> [Your goal] Only the lines with "pairs" in the entries below belong in the answer; please copy them.

Source data START

Lemma executor_body_stored cls a st ia st' :
  executor_body metadata recs arrays rec cls a st = Done ia st' →
  well_stored arrays st → well_stored arrays st'.
Proof.
  unfold executor_body.
  destruct (storage st !! a) as [ia0|] eqn:Ehit; [by intros [= <- <-]|].
  unfold plainToClass_array.
  destruct (plainToClass_elems recs cls (arrays !!! a) st) as [xs st1] eqn:E1.
  pose proof (plainToClass_elems_spec recs cls _ _ _ _ E1)
    as (P1 & P2 & P3 & P4 & P5 & P6 & P7 & P8).
  apply plainToClass_elems_shape in E1 as (S1 & S2 & S3 & _).
  unfold new_array.
  match goal with
  | |- bind (forEach _ _ ?s) _ = _ → _ => set (st2 := s)
  end.
  set (pairs := zip _ _).
  destruct (forEach (process_instance metadata recs rec) pairs st2)
    as [u3 st3| |] eqn:E3; [|done..].
  cbn [bind]. intros [= <- <-] (W1 & W2 & W3).
  revert E3. apply (forEach_preserves (well_stored arrays)).
  { intros x s u0 s' _ Hs Hb. by eapply process_instance_stored. }
  (* the state with the new entry *)
  assert (Hold : ∀ a' ia', storage st !! a' = Some ia' →
            ia' < next st
            ∧ iarrays (heap st2) !! ia' = iarrays (heap st) !! ia').
  { intros a' ia' Hl. destruct (W1 a' ia' Hl) as [Hlt _]. split; [done|].
    subst st2. simpl. rewrite P5. apply lookup_insert_ne. lia. }
  assert (Hst : ∀ a' ia', storage st2 !! a' = Some ia' →
            (a' = a ∧ ia' = next st1) ∨ (a' ≠ a ∧ storage st !! a' = Some ia')).
  { intros a' ia'. subst st2. simpl. rewrite P3.
    destruct (decide (a = a')) as [<-|Hne].
    - rewrite lookup_insert_eq. intros [= <-]. by left.
    - rewrite lookup_insert_ne by done. by right. }
  assert (Hnew : iarrays (heap st2) !! next st1 = Some xs).
  { subst st2. simpl. apply lookup_insert_eq. }
  assert (Hnext : next st2 = S (next st1)) by (by subst st2).
  split_and!.
  - intros a' ia' [[-> ->]|[Hne Hl]]%Hst.
    + split; [lia|]. exists xs. split_and!; try done.
      intros i Hi%S3. lia.
    + destruct (Hold a' ia' Hl) as [Hlt Heq]. destruct (W1 a' ia' Hl) as [_ Hxs].
      split; [lia|]. by rewrite Heq.
  - intros a1 a2 ia' [[-> ->]|[Hne1 Hl1]]%Hst [[-> Heq]|[Hne2 Hl2]]%Hst; try done.
    + destruct (Hold a2 _ Hl2). lia.
    + destruct (Hold a1 _ Hl1). lia.
    + by eapply W2.
  - intros a1 a2 ia1 ia2 xs1 xs2 i
      [[-> ->]|[Hne1 Hl1]]%Hst [[-> ->]|[Hne2 Hl2]]%Hst Hx1 Hx2 Hi1 Hi2; try done.
    + rewrite Hnew in Hx1. simplify_eq. apply S3 in Hi1.
      destruct (Hold a2 _ Hl2) as [Hlt Heq]. rewrite Heq in Hx2.
      destruct (W1 a2 _ Hl2) as [_ (xs' & Hxs' & _ & _ & Hids)].
      simplify_eq. apply Hids in Hi2. lia.
    + rewrite Hnew in Hx2. simplify_eq. apply S3 in Hi2.
      destruct (Hold a1 _ Hl1) as [Hlt Heq]. rewrite Heq in Hx1.
      destruct (W1 a1 _ Hl1) as [_ (xs' & Hxs' & _ & _ & Hids)].
      simplify_eq. apply Hids in Hi1. lia.
    + destruct (Hold a1 _ Hl1) as [_ Heq1]. destruct (Hold a2 _ Hl2) as [_ Heq2].
      rewrite Heq1 in Hx1. rewrite Heq2 in Hx2. by eapply W3.
Qed.
End shape_with_rec.

Lemma plainToClassExecutor_stored fuel :
  ∀ cls a st ia st',
    plainToClassExecutor metadata recs arrays fuel cls a st = Done ia st' →
    well_stored arrays st → well_stored arrays st'.
Proof.
  induction fuel as [|fuel IH]; [done|]. simpl. intros cls a st ia st'.
  by apply executor_body_stored.
Qed.

Lemma well_stored_empty st : storage st = ∅ → well_stored arrays st.
Proof.
  intros He. unfold well_stored. rewrite He.
  split_and!; intros; by simplify_map_eq.
Qed.
End storage_shape.

Lemma inst_ids_lookup xs k i : xs !! k = Some (IInst i) → i ∈ inst_ids xs.
Proof.
  intros Hl. apply list_elem_of_omap. exists (IInst i). split; [|done].
  by eapply list_elem_of_lookup_2.
Qed.

Lemma inst_ids_NoDup_lookup xs :
  NoDup (inst_ids xs) →
  ∀ k1 k2 i, xs !! k1 = Some (IInst i) → xs !! k2 = Some (IInst i) → k1 = k2.
Proof.
  induction xs as [|x xs IH]; intros Hnd k1 k2 i H1 H2; [done|].
  destruct k1 as [|k1], k2 as [|k2]; simpl in *; simplify_eq; try done.
  - apply inst_ids_lookup in H2. unfold inst_ids in Hnd. simpl in Hnd.
    apply NoDup_cons in Hnd as [Hnot _]. by destruct Hnot.
  - apply inst_ids_lookup in H1. unfold inst_ids in Hnd. simpl in Hnd.
    apply NoDup_cons in Hnd as [Hnot _]. by destruct Hnot.
  - f_equal. apply (IH) with i; try done.
    unfold inst_ids in Hnd. simpl in Hnd. destruct x; [|done].
    by apply NoDup_cons in Hnd as [_ ?].
Qed.

Section transform_shape.
Import Private ObjectMapper.
Variable metadata : MetadataStorage.
Variable recs : gmap rid rawObj.
Variable arrays : gmap aid (list elem).

Lemma transform_well_stored fuel cls a st ia st' :
  transform metadata recs arrays fuel cls a st = Done ia st' →
  well_stored arrays st' ∧ stored st' ∧ storage st' !! a = Some ia.
Proof.
  unfold transform. intros Hrun. split_and!.
  - eapply plainToClassExecutor_stored; [exact Hrun|]. by apply well_stored_empty.
  - apply plainToClassExecutor_spec in Hrun as (_ & _ & _ & Hstored).
    apply Hstored. split_and!; simpl.
    + intros i p a0 ia' Hin. by apply elem_of_nil in Hin.
    + constructor.
    + intros a0 ia'. rewrite lookup_empty. split; [|done].
      intros Hin. by apply elem_of_nil in Hin.
  - by apply plainToClassExecutor_spec in Hrun as (_ & Hroot & _).
Qed.

(** X16 (the instance arrays answer the raw arrays).  After a transform
    that returned, the instance array returned for the root and the one
    stored for every converted raw array have one element per element of
    the raw array, in order: an instance where the raw array has a record,
    the primitive itself where it has a primitive. *)
Theorem transform_answers_raw_arrays fuel cls root st0 ia st' :
  transform metadata recs arrays fuel cls root st0 = Done ia st' →
  (∃ xs, iarrays (heap st') !! ia = Some xs ∧ Forall2 shape xs (arrays !!! root))
  ∧ ∀ a ia',
      storage st' !! a = Some ia' →
      ∃ xs, iarrays (heap st') !! ia' = Some xs
            ∧ Forall2 shape xs (arrays !!! a)
            ∧ length xs = length (arrays !!! a).
Proof.
  intros (Hw & _ & Hroot)%transform_well_stored.
  destruct Hw as (W1 & _ & _). split.
  - destruct (W1 _ _ Hroot) as (_ & xs & Hxs & Hsh & _). by exists xs.
  - intros a ia' Hl. destruct (W1 _ _ Hl) as (_ & xs & Hxs & Hsh & _).
    exists xs. split_and!; [done..|]. by eapply Forall2_length.
Qed.

(** X17 (the storage is one to one).  After a transform that returned,
    two assignments that carried the same instance array were made for
    the same raw array: an instance array is never reused for another raw
    array. *)
Theorem transform_arrays_not_reused fuel cls root st0 ia st' :
  transform metadata recs arrays fuel cls root st0 = Done ia st' →
  ∀ i1 p1 i2 p2 a1 a2 ia',
    (i1, p1, a1, ia') ∈ assignments st' → (i2, p2, a2, ia') ∈ assignments st' →
    a1 = a2.
Proof.
  intros (Hw & Hs & _)%transform_well_stored i1 p1 i2 p2 a1 a2 ia' H1 H2.
  destruct Hw as (_ & W2 & _). destruct Hs as (S1 & _).
  apply S1 in H1. apply S1 in H2. by eapply W2.
Qed.

(** X18 (one instance per position).  After a transform that returned,
    every position of every converted raw array has an instance of its
    own: the same instance at two positions means the same raw array and
    the same index.  So a raw record that is an element of two raw arrays
    is converted twice, into two instances. *)
Theorem transform_instance_per_position fuel cls root st0 ia st' :
  transform metadata recs arrays fuel cls root st0 = Done ia st' →
  ∀ a1 a2 ia1 ia2 xs1 xs2 k1 k2 i,
    storage st' !! a1 = Some ia1 → storage st' !! a2 = Some ia2 →
    iarrays (heap st') !! ia1 = Some xs1 → iarrays (heap st') !! ia2 = Some xs2 →
    xs1 !! k1 = Some (IInst i) → xs2 !! k2 = Some (IInst i) →
    a1 = a2 ∧ k1 = k2.
Proof.
  intros (Hw & _ & _)%transform_well_stored
    a1 a2 ia1 ia2 xs1 xs2 k1 k2 i Hs1 Hs2 Hx1 Hx2 Hk1 Hk2.
  destruct Hw as (W1 & _ & W3).
  assert (a1 = a2) as <-.
  { eapply (W3 a1 a2); eauto using inst_ids_lookup. }
  split; [done|]. simplify_eq.
  destruct (W1 _ _ Hs1) as (_ & xs & Hxs & _ & Hnd & _). simplify_eq.
  by eapply inst_ids_NoDup_lookup.
Qed.

Lemma purge_all_heap xs st :
  heap (foldl (λ s i, purgeInstance i s) st xs) = heap st.
Proof.
  revert st. induction xs as [|[i|p] xs IH]; intros st; simpl; [done|..];
    by rewrite IH.
Qed.
End transform_shape.

(** X19 (what build returns).  When [build] returns, the returned array
    has one element per element of the JSON data, in order: an instance
    for a record and the primitive itself for a primitive; and no two
    positions of it hold the same instance. *)
Theorem build_answers_json_data metadata fuel b ia st :
  ObjectMapper.build metadata fuel b = Done ia st →
  ∃ xs, iarrays (heap st) !! ia = Some xs
        ∧ Forall2 shape xs
            (ObjectMapper.raw_arrays b !!! ObjectMapper._jsonData b)
        ∧ ∀ k1 k2 i, xs !! k1 = Some (IInst i) → xs !! k2 = Some (IInst i) → k1 = k2.
Proof.
  unfold ObjectMapper.build.
  destruct (ObjectMapper.build_expand fuel b) as [recs|]; [|done].
  destruct (Private.transform _ _ _ _ _ _ _) as [ia0 st0| |] eqn:E; [|done..].
  cbn [bind]. intros [= <- <-]. rewrite purge_all_heap.
  pose proof (transform_well_stored _ _ _ _ _ _ _ _ _ E) as ((W1 & _) & _ & Hroot).
  destruct (W1 _ _ Hroot) as (_ & xs & Hxs & Hsh & Hnd & _).
  exists xs. split_and!; [done..|]. by apply inst_ids_NoDup_lookup.
Qed.

Lemma transform_answers_raw_arrays_witness :
  Private.transform Example.metadata (records Example.expanded) Example.raw_arrays 4
    "Person" 0 Private.initial = Done 1 Example.transformed
  ∧ ∃ xs, iarrays (heap Example.transformed) !! 1 = Some xs
          ∧ Forall2 shape xs (Example.raw_arrays !!! 0).
Proof.
  assert (Hrun : Private.transform Example.metadata (records Example.expanded)
                   Example.raw_arrays 4 "Person" 0 Private.initial
                 = Done 1 Example.transformed)
    by (vm_compute; reflexivity).
  split; [exact Hrun|].
  exact (proj1 (transform_answers_raw_arrays Example.metadata
                  (records Example.expanded) Example.raw_arrays 4 "Person" 0
                  Private.initial 1 Example.transformed Hrun)).
Defined.

Lemma transform_arrays_not_reused_witness :
  Private.transform Example.metadata (records Example.expanded) Example.raw_arrays 4
    "Person" 0 Private.initial = Done 1 Example.transformed
  ∧ ∀ i1 p1 i2 p2 a1 a2 ia,
      (i1, p1, a1, ia) ∈ assignments Example.transformed →
      (i2, p2, a2, ia) ∈ assignments Example.transformed →
      a1 = a2.
Proof.
  assert (Hrun : Private.transform Example.metadata (records Example.expanded)
                   Example.raw_arrays 4 "Person" 0 Private.initial
                 = Done 1 Example.transformed)
    by (vm_compute; reflexivity).
  split; [exact Hrun|].
  exact (transform_arrays_not_reused Example.metadata
           (records Example.expanded) Example.raw_arrays 4 "Person" 0
           Private.initial 1 Example.transformed Hrun).
Defined.

Lemma transform_instance_per_position_witness :
  Private.transform Example.metadata (records Example.expanded) Example.raw_arrays 4
    "Person" 0 Private.initial = Done 1 Example.transformed
  ∧ ∀ a1 a2 ia1 ia2 xs1 xs2 k1 k2 i,
      storage Example.transformed !! a1 = Some ia1 →
      storage Example.transformed !! a2 = Some ia2 →
      iarrays (heap Example.transformed) !! ia1 = Some xs1 →
      iarrays (heap Example.transformed) !! ia2 = Some xs2 →
      xs1 !! k1 = Some (IInst i) → xs2 !! k2 = Some (IInst i) →
      a1 = a2 ∧ k1 = k2.
Proof.
  assert (Hrun : Private.transform Example.metadata (records Example.expanded)
                   Example.raw_arrays 4 "Person" 0 Private.initial
                 = Done 1 Example.transformed)
    by (vm_compute; reflexivity).
  split; [exact Hrun|].
  exact (transform_instance_per_position Example.metadata
           (records Example.expanded) Example.raw_arrays 4 "Person" 0
           Private.initial 1 Example.transformed Hrun).
Defined.

Lemma build_answers_json_data_witness :
  ObjectMapper.build Example.metadata 4 Example.builder = Done 1 Example.built
  ∧ ∃ xs, iarrays (heap Example.built) !! 1 = Some xs
          ∧ Forall2 shape xs [ERec 1]
          ∧ ∀ k1 k2 i, xs !! k1 = Some (IInst i) → xs !! k2 = Some (IInst i) → k1 = k2.
Proof.
  assert (Hrun : ObjectMapper.build Example.metadata 4 Example.builder
                 = Done 1 Example.built)
    by (vm_compute; reflexivity).
  split; [exact Hrun|].
  exact (build_answers_json_data Example.metadata 4 Example.builder 1
           Example.built Hrun).
Defined.

(** ** The class of what the transform builds *)

Section classes.
Import Private ObjectMapper.
Variable metadata : MetadataStorage.
Variable recs : gmap rid rawObj.
Variable arrays : gmap aid (list elem).

Lemma grows_refl st : grows st st.
Proof. by split_and!. Qed.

Source data END

> [Response]
  set (pairs := zip _ _).
  destruct (forEach (process_instance metadata recs rec) pairs st2)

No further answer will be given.